Zurich Instruments Newsletter - Edition Q1/2015

Content

  • Editorial
  • Reduce Lab Setup Complexity: MFLI Lock-in Amplifier - The New Standard
  • Interview: The Making of the MFLI
  • Premium Customer Care: Student Travel Grants 2015
  • Premium Customer Care: Scientific Workshop Sponsorships 2015
  • Tips and Tricks: Uses for Differential Signal Outputs
  • Company Agenda

Editorial

 

 

Welcome to the first Zurich Instruments newsletter of 2015. This month we’re launching not only one, but two new products simultaneously - the MFLI 500 kHz and the MFLI 5 MHz lock-in amplifiers - which bring Zurich Instruments’ know-how and expertise to the medium and low frequency domain. Full details about these exciting new products are given below and we’re expecting that yesterday’s bland beige instruments are soon going to be replaced by the sparkling white and blue of Zurich Instruments.

Our new YouTube channel is also up and running - here you’ll find an introduction to the MFLI as well as an overview of the UHFLI and LabOne. Let us know what you think and what new videos you’d like to see.

Finally, there’s exciting news about our new Student Travel Grants and Scientific Workshop Sponsorships. Take a look and see if you’re eligible for Zurich Instruments’ support!

Reduce Lab Setup Complexity

 

 

MFLI Lock-in Amplifier - The New Standard

After more than a decade of negligible innovation within the low and medium frequency lock-in amplifier market, Zurich Instruments is once again proving itself to be the technology leader by releasing two fully featured products that are poised to overshadow what has been available in the market until now. It is time to store away those old boxes and move to the new standard for measurements up to 5 MHz: the MFLI Lock-in Amplifier.

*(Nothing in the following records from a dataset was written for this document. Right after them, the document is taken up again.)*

Lemma monitor_body_counters now ok : respects counters_advance (monitor_body now ok).
Proof. unfold monitor_body. repeat respects_step; counters_writes. Qed.

Lemma timer_body_counters now ok : respects counters_advance (timer_body now ok).
Proof. unfold timer_body. repeat respects_step; counters_writes. Qed.

Lemma stop_clicking_counters : respects counters_advance stop_clicking.
Proof. unfold stop_clicking. repeat respects_step; counters_writes. Qed.

Lemma start_recording_hotkey_counters kb answer ok :
  respects counters_advance (start_recording_hotkey kb answer ok).
Proof. unfold start_recording_hotkey. repeat respects_step; counters_writes. Qed.

Lemma on_press_counters name : respects counters_advance (_on_press name).
Proof. unfold _on_press. repeat respects_step; counters_writes. Qed.

(** ** The observed-rate reporter *)

Lemma monitor_body_state now ok a :
  monitor_body now ok a =
    (Return Fallthrough,
     let kept := filter (within_last_second now) (last_second_clicks a) in
     let n := Z.of_nat (List.length kept) in
     set_out (out a ++ (if ok then [TextCps n] else []) ++ [Sleep lit_0_1])
       (set_actual_cps n (set_last_second_clicks kept a))).
Proof.
  destruct a, ok; unfold monitor_body, try_except, bind, modify, read, call,
    emit, ret, raise, set_out, set_actual_cps, set_last_second_clicks; simpl;
    rewrite <- ?app_assoc; reflexivity.
Qed.

(** What the prune keeps is what was there and passes the test of line 480. *)
Lemma pruned_window_members now ok a t :
  In t (last_second_clicks (exec (monitor_body now ok) a)) <->
  In t (last_second_clicks a) /\ leb (sub now t) lit_1_0 = true.
Proof.
  unfold exec. rewrite monitor_body_state. simpl.
  rewrite filter_In. unfold within_last_second. reflexivity.
Qed.

(** C2, as amended. Immediately after the prune of an iteration of the
    observed-rate reporter at clock reading [now], every timestamp [t] of the
    window satisfies [now - t <= 1.0]. *)
Theorem window_fresh_after_prune (now : float) (label_ok : bool) (a : app) :
  Forall (fun t => within_last_second now t = true)
         (last_second_clicks (exec (monitor_body now label_ok) a)).
Proof.
  apply Forall_forall. intros t Ht.
  apply pruned_window_members in Ht. exact (proj2 Ht).
Qed.
(** The [try] block of [_build_laser_map] (source lines 164-176).  The
    [print] of the deque's shape writes to stdout only; where it would
    raise (a ragged deque), the conversion on the next line raises the same
    [ValueError]. *)
Definition _build_laser_map_try (laser_queue : list PyObj) : result Np.ndarray :=
  temp ← Np.array_flatten laser_queue;
  scan_avg ←
    for_each (range 10)
      (fun n scan_avg =>
         let scan_tmp := slice temp (n * 720) ((n + 1) * 720) in
         for_each (range 80)
           (fun i scan_avg =>
              m ← Np.min (slice scan_tmp (i * 9) ((i + 1) * 9));
              scan_avg ← Np.setitem2 scan_avg (2 * n) i m;
              Np.setitem2 scan_avg (2 * n + 1) i
                (Np.mean (slice scan_tmp (i * 9) ((i + 1) * 9))))
           scan_avg)
      (Np.zeros [20%nat; 80%nat]);
  scan_avg ← Np.reshape scan_avg [1600%nat];
  Np.reshape (Np.repmat_1 scan_avg 4) [80%nat; 80%nat].

(** [_build_laser_map] *)
Definition _build_laser_map (laser_queue : list PyObj) : M Np.ndarray :=
  try_except (_build_laser_map_try laser_queue)
    (fun e =>
       rospy_logwarn (logwarn_cannot_build e);;
       space ← get_attr get_gym_space;
       mret (Np.zeros (Gym.box_shape space))).

(** [_process_laser_scan] *)
Definition _process_laser_scan (laser_scan : PyObj) (done : bool) : M Np.ndarray :=
  match laser_scan with
  | PyArray laser_scan =>
      q ← get_attr _laser_queue;
      when (length q =? 0)%nat (_reset_laser_stack laser_scan);;
      laser_scan ←
        (if (length laser_scan =? 512)%nat
         then lift (resample laser_scan)
         else mret laser_scan);
      deque_pop;;
      deque_appendleft (PyArray laser_scan);;
      q ← get_attr _laser_queue;
      laser_map ← _build_laser_map q;
      when done (_reset_laser_stack laser_scan);;
      mret laser_map
  | _ =>
      n ← get_attr _feature_map_size;
      mret (Np.zeros [(n * n)%nat])
  end.

(** [encode_observation]: [observation] is the observation dict, [kwargs]
    the keyword arguments, of which only the done flag is read. *)
Definition encode_observation
    (observation : gmap string PyObj) (kwargs : gmap string bool) : M Np.ndarray :=
  laser ← match observation !! OBS_DICT_KEYS_LASER with
          | Some v => mret v
          | None => lift (Raise KeyError)
          end;
  laser_map ← _process_laser_scan laser (default false (kwargs !! OBS_DICT_KEYS_DONE));
  mret (Np.flatten laser_map).

End StackedLaserMapSpace.

(** ** [LaserScanSpace] *)

Module LaserScanSpace.

Local Open Scope Q_scope.

(** Modelled from the spec: [BaseObservationSpace] is not part of the
    sources.  The spec says of its [apply_normalization] wrapper that an
    encode operation "may apply a post-hoc normalization step (rescale into
    [-1,1] or [0,1] using declared bounds) uniformly across all variants".
    [Normalization] is the choice the instance was built with. *)
Inductive Normalization : Type :=
| no_normalization
| rescale_unit          (* into [0, 1] *)
| rescale_symmetric.    (* into [-1, 1] *)

Record self : Type := mk_self {
  _num_beams : nat;
  _max_range : Q;
  _normalization : Normalization
}.

(** [get_gym_space] *)
Definition get_gym_space (s : self) : Gym.Box :=
  Gym.mk_Box 0 (_max_range s) [1%nat; _num_beams s] Gym.float32.

(** [o[np.newaxis, :]]: a one-dimensional array of length [n] becomes a
    [(1, n)] view of the same values; [None] and a bare float are not
    subscriptable. *)
Definition newaxis_all (o : PyObj) : result Np.ndarray :=
  match o with
  | PyArray a => Ok (Np.mk_ndarray [1%nat; length a] a)
  | _ => Raise TypeError
  end.

(** The function the source defines under the decorator. *)
Definition encode_observation_wrapped (observation : gmap string PyObj)
  : result Np.ndarray :=
  match observation !! LaserCollector_name with
  | Some o => newaxis_all o
  | None => Raise KeyError
  end.

(** Modelled from the spec: the rescaling of one value with the declared
    bounds [low] and [high]. *)
Definition rescale (mode : Normalization) (low high x : Q) : Q :=
  match mode with
  | no_normalization => x
  | rescale_unit => (x - low) / (high - low)
  | rescale_symmetric => 2 * ((x - low) / (high - low)) - 1
  end.

(** Modelled from the spec: [BaseObservationSpace.apply_normalization],
    the wrapper around every [encode_observation]: it calls the wrapped
    function and rescales its output elementwise. *)
Definition apply_normalization
    (func : gmap string PyObj -> result Np.ndarray)
    (s : self) (observation : gmap string PyObj) : result Np.ndarray :=
  out ← func observation;
  let space := get_gym_space s in
  mret (Np.mk_ndarray (Np.shape out)
          (map (rescale (_normalization s) (Gym.low space) (Gym.high space))
               (Np.data out))).

(** [encode_observation], decorated. *)
Definition encode_observation : self -> gmap string PyObj -> result Np.ndarray :=
  apply_normalization encode_observation_wrapped.

End LaserScanSpace.

(** ** The specification's wording, for comparison with the code *)

Module Spec.

Local Open Scope Q_scope.

(** *** Resampling (spec 4.1) *)

(** Target angle [θ_i = (i − Ntgt/2) · (2π/(Ntgt−1))] with [Ntgt = 720]. *)
Definition theta (i : nat) : Q :=
  (inject_Z (Z.of_nat i) - 360) * (2 * Np.pi / 719).

(** [Δ_src = 2π/(Nsrc−1)] with [Nsrc = 512]. *)
Definition Delta_src : Q := 2 * Np.pi / 511.

Definition clamp (x lo hi : Z) : Z := Z.max lo (Z.min hi x).

Definition idx_low (i : nat) : Z :=
  clamp (Qfloor ((theta i + Np.pi) / Delta_src)) 0 511.

Definition idx_high (i : nat) : Z :=
  clamp (Qceiling ((theta i + Np.pi) / Delta_src)) 0 511.

(** The angle of native beam [j], in the convention of [theta]: the index
    counted from the middle of the scan, times the increment. *)
Definition beam_angle (j : Z) : Q := (inject_Z j - 256) * Delta_src.

Definition at_index (laser : list Q) (j : Z) : Q := nth (Z.to_nat j) laser 0.

(** The interpolation weight [(θ_i − θ_low) / (θ_high − θ_low + ε)] with
    [ε = 1e-12]. *)
Definition weight (i : nat) : Q :=
  (theta i - beam_angle (idx_low i))
  / (beam_angle (idx_high i) - beam_angle (idx_low i) + (1 # 1000000000000)).

(** The linear interpolation at target index [i]. *)
Definition interpolate (laser : list Q) (i : nat) : Q :=
  at_index laser (idx_low i)
  + weight i * (at_index laser (idx_high i) - at_index laser (idx_low i)).

(** *** Pooling and tiling (spec 4.3) *)

(** The 80 contiguous groups of 9 of one scan. *)
Definition groups (scan : list Q) : list (list Q) :=
  map (fun i => take 9 (drop (9 * i) scan)) (seq 0 80).

(** The minimum and the mean of a group. *)
Definition group_min (g : list Q) : Q := fold_left Qmin (tail g) (hd 0 g).
Definition group_mean (g : list Q) : Q :=
  fold_left Qplus g 0 / inject_Z (Z.of_nat (length g)).

(** The 20×80 intermediate matrix as its list of rows: scan [n] gives row
    [2n] (minima) and row [2n+1] (means). *)
Definition intermediate (scans : list (list Q)) : list (list Q) :=
  flat_map (fun scan => [map group_min (groups scan); map group_mean (groups scan)])
           scans.

(** Flattened, tiled four times, as an 80×80 array. *)
Definition laser_map (scans : list (list Q)) : Np.ndarray :=
  let flat := concat (intermediate scans) in
  Np.mk_ndarray [80%nat; 80%nat] (flat ++ flat ++ flat ++ flat).

End Spec.

(** ** Encoder table of [rosnav/utils/constants.py] *)

Module Constants.


(** [RosnavEncoder["DefaultEncoder"]["lasers_to_adapted"]]: [lambda x: x] *)
Definition DefaultEncoder_lasers_to_adapted (x : Z) : Z := x.


End Constants.

(** ** Layer configuration of the ResNet feature extractors

  [rosnav/model/feature_extractors/resnet/resnet.py], the part of
  [RESNET_MID_FUSION_EXTRACTOR_1] and [RESNET_MID_FUSION_EXTRACTOR_2]
  that decides which residual blocks are built: [__init__] up to the
  attribute assignments, [_make_layer], and [_setup_network].

  Python list objects live in a [store] and are referred to by
  location, because the [layers] argument of [__init__] has a list as
  its default value: that list is one object, made when the class body
  runs, and [_setup_network] of the second extractor appends to the list
  it is given.

  The torch modules themselves are outside the model.  A call of the
  [block] class is recorded with the arguments it receives; the
  [norm_layer] argument, the same object in every call, is left out.
  The other constructors that [_setup_network] calls ([nn.Conv2d],
  [nn.Sequential], ...) assign attributes that the modelled code never
  reads and are taken to return.  An instance whose [_setup_network]
  raises is dropped with the exception. *)

Module ResNet.

Definition loc : Type := nat.

(** The list objects, by location. *)
Definition store : Type := loc -> list Z.

Definition store_set (h : store) (l : loc) (v : list Z) : store :=
  fun l' => if (l' =? l)%nat then v else h l'.

(** An optional argument of a call: left to the callee's default, or
    passed. *)
Inductive Arg (A : Type) : Type :=
| NotPassed
| Passed (a : A).
Arguments NotPassed {A}.
Arguments Passed {A} a.

(** [nn.Sequential(conv1x1(inplanes, out, stride), norm_layer(out))] *)
Record Downsample : Type := mk_downsample {
  conv_in : Z;
  conv_out : Z;
  conv_stride : Z;
  norm_features : Z
}.

(** One call [block(inplanes, planes, stride, downsample, groups,
    base_width, dilation, norm_layer)]. *)
Record BlockCall : Type := mk_block {
  b_inplanes : Z;
  b_planes : Z;
  b_stride : Arg Z;
  b_downsample : Arg (option Downsample);
  b_groups : Z;
  b_base_width : Z;
  b_dilation : Z
}.

(** The attributes of an extractor that the layer configuration reads or
    assigns.  [_block] is kept by its [expansion].  [inplanes],
    [dilation] and [base_width] do not exist before [_setup_network]
    assigns them; [_make_layer] is modelled for instances that have them,
    as in every call of the source. *)
Record self : Type := mk_self {
  _block_expansion : Z;
  _groups : Z;
  _layers : loc;
  _width_per_group : Z;
  _replace_stride_with_dilation : option (list bool);
  inplanes : Z;
  dilation : Z;
  base_width : Z;
  layer1 : option (list BlockCall);
  layer2 : option (list BlockCall);
  layer3 : option (list BlockCall);
  layer4 : option (list BlockCall)
}.

Definition set_replace_stride_with_dilation (v : option (list bool)) (s : self) : self :=
  mk_self (_block_expansion s) (_groups s) (_layers s) (_width_per_group s) v
    (inplanes s) (dilation s) (base_width s) (layer1 s) (layer2 s) (layer3 s) (layer4 s).

Definition set_inplanes (v : Z) (s : self) : self :=
  mk_self (_block_expansion s) (_groups s) (_layers s) (_width_per_group s)
    (_replace_stride_with_dilation s)
    v (dilation s) (base_width s) (layer1 s) (layer2 s) (layer3 s) (layer4 s).

Definition set_dilation (v : Z) (s : self) : self :=
  mk_self (_block_expansion s) (_groups s) (_layers s) (_width_per_group s)
    (_replace_stride_with_dilation s)
    (inplanes s) v (base_width s) (layer1 s) (layer2 s) (layer3 s) (layer4 s).

Definition set_base_width (v : Z) (s : self) : self :=
  mk_self (_block_expansion s) (_groups s) (_layers s) (_width_per_group s)
    (_replace_stride_with_dilation s)
    (inplanes s) (dilation s) v (layer1 s) (layer2 s) (layer3 s) (layer4 s).

Definition set_layer1 (v : list BlockCall) (s : self) : self :=
  mk_self (_block_expansion s) (_groups s) (_layers s) (_width_per_group s)
    (_replace_stride_with_dilation s)
    (inplanes s) (dilation s) (base_width s) (Some v) (layer2 s) (layer3 s) (layer4 s).

Definition set_layer2 (v : list BlockCall) (s : self) : self :=
  mk_self (_block_expansion s) (_groups s) (_layers s) (_width_per_group s)
    (_replace_stride_with_dilation s)
    (inplanes s) (dilation s) (base_width s) (layer1 s) (Some v) (layer3 s) (layer4 s).

Definition set_layer3 (v : list BlockCall) (s : self) : self :=
  mk_self (_block_expansion s) (_groups s) (_layers s) (_width_per_group s)
    (_replace_stride_with_dilation s)
    (inplanes s) (dilation s) (base_width s) (layer1 s) (layer2 s) (Some v) (layer4 s).

Definition set_layer4 (v : list BlockCall) (s : self) : self :=
  mk_self (_block_expansion s) (_groups s) (_layers s) (_width_per_group s)
    (_replace_stride_with_dilation s)
    (inplanes s) (dilation s) (base_width s) (layer1 s) (layer2 s) (layer3 s) (Some v).

(** [range(lo, hi)] *)
Definition range2 (lo hi : Z) : list Z :=
  map (fun k => (lo + Z.of_nat k)%Z) (seq 0 (Z.to_nat (hi - lo))).

(** [xs[i]] on a list, for an index [i >= 0]. *)
Definition list_getitem {A} (xs : list A) (i : nat) : result A :=
  match xs !! i with Some x => Ok x | None => Raise IndexError end.

(** The list object of the default argument [layers = [2, 1, 1]]. *)
Definition default_layers : loc := 0%nat.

Users will benefit from superior performance paired with the outstanding LabOne® toolset that Zurich Instruments customers know from our high-frequency instruments.

The MFLI is available with a choice of two frequency ranges:

Except for the frequency range the products are identical and provide exceptional performance, with a voltage input noise of <3 nV/√Hz down to 100 Hz, a dynamic reserve of up to 120 dB and a 200 kHz maximum demodulation bandwidth even when using 4th order lowpass filters. Digital processing architecture assures the highest performance, delivering a precision which is several orders of magnitude better than the analog specifications limits. One example of this is the 48 bit output resolution for demodulated signals.

LabOne. All in One.

The entire LabOne time domain and frequency domain toolset developed for the UHFLI, the high-end 600 MHz lock-in amplifier, is also available for MFLI users. With this we ensure that Zurich Instruments users get more and better tools than provided by anyone else in the market. The functionality of a comprehensive measurement solution and state-of-the-art usability concepts go without saying. People starting to use the entry level MFLI can switch to more advanced instruments like the HF2LI and the UHFLI with no need of training. Most importantly the MFLI toolset includes:

  • A Scope with FFT functionality and 16'000 points at 60 MSa/s and 16 bit vertical resolution
  • A Spectrum Analyzer with a maximum span of 58 kHz
  • A Sweeper which scans almost any variable of the instrument with defined granularity, recording demodulator data and other quantities. As an example, when operated in Frequency Response Analyzer mode, the Sweeper provides recording of Bode plots.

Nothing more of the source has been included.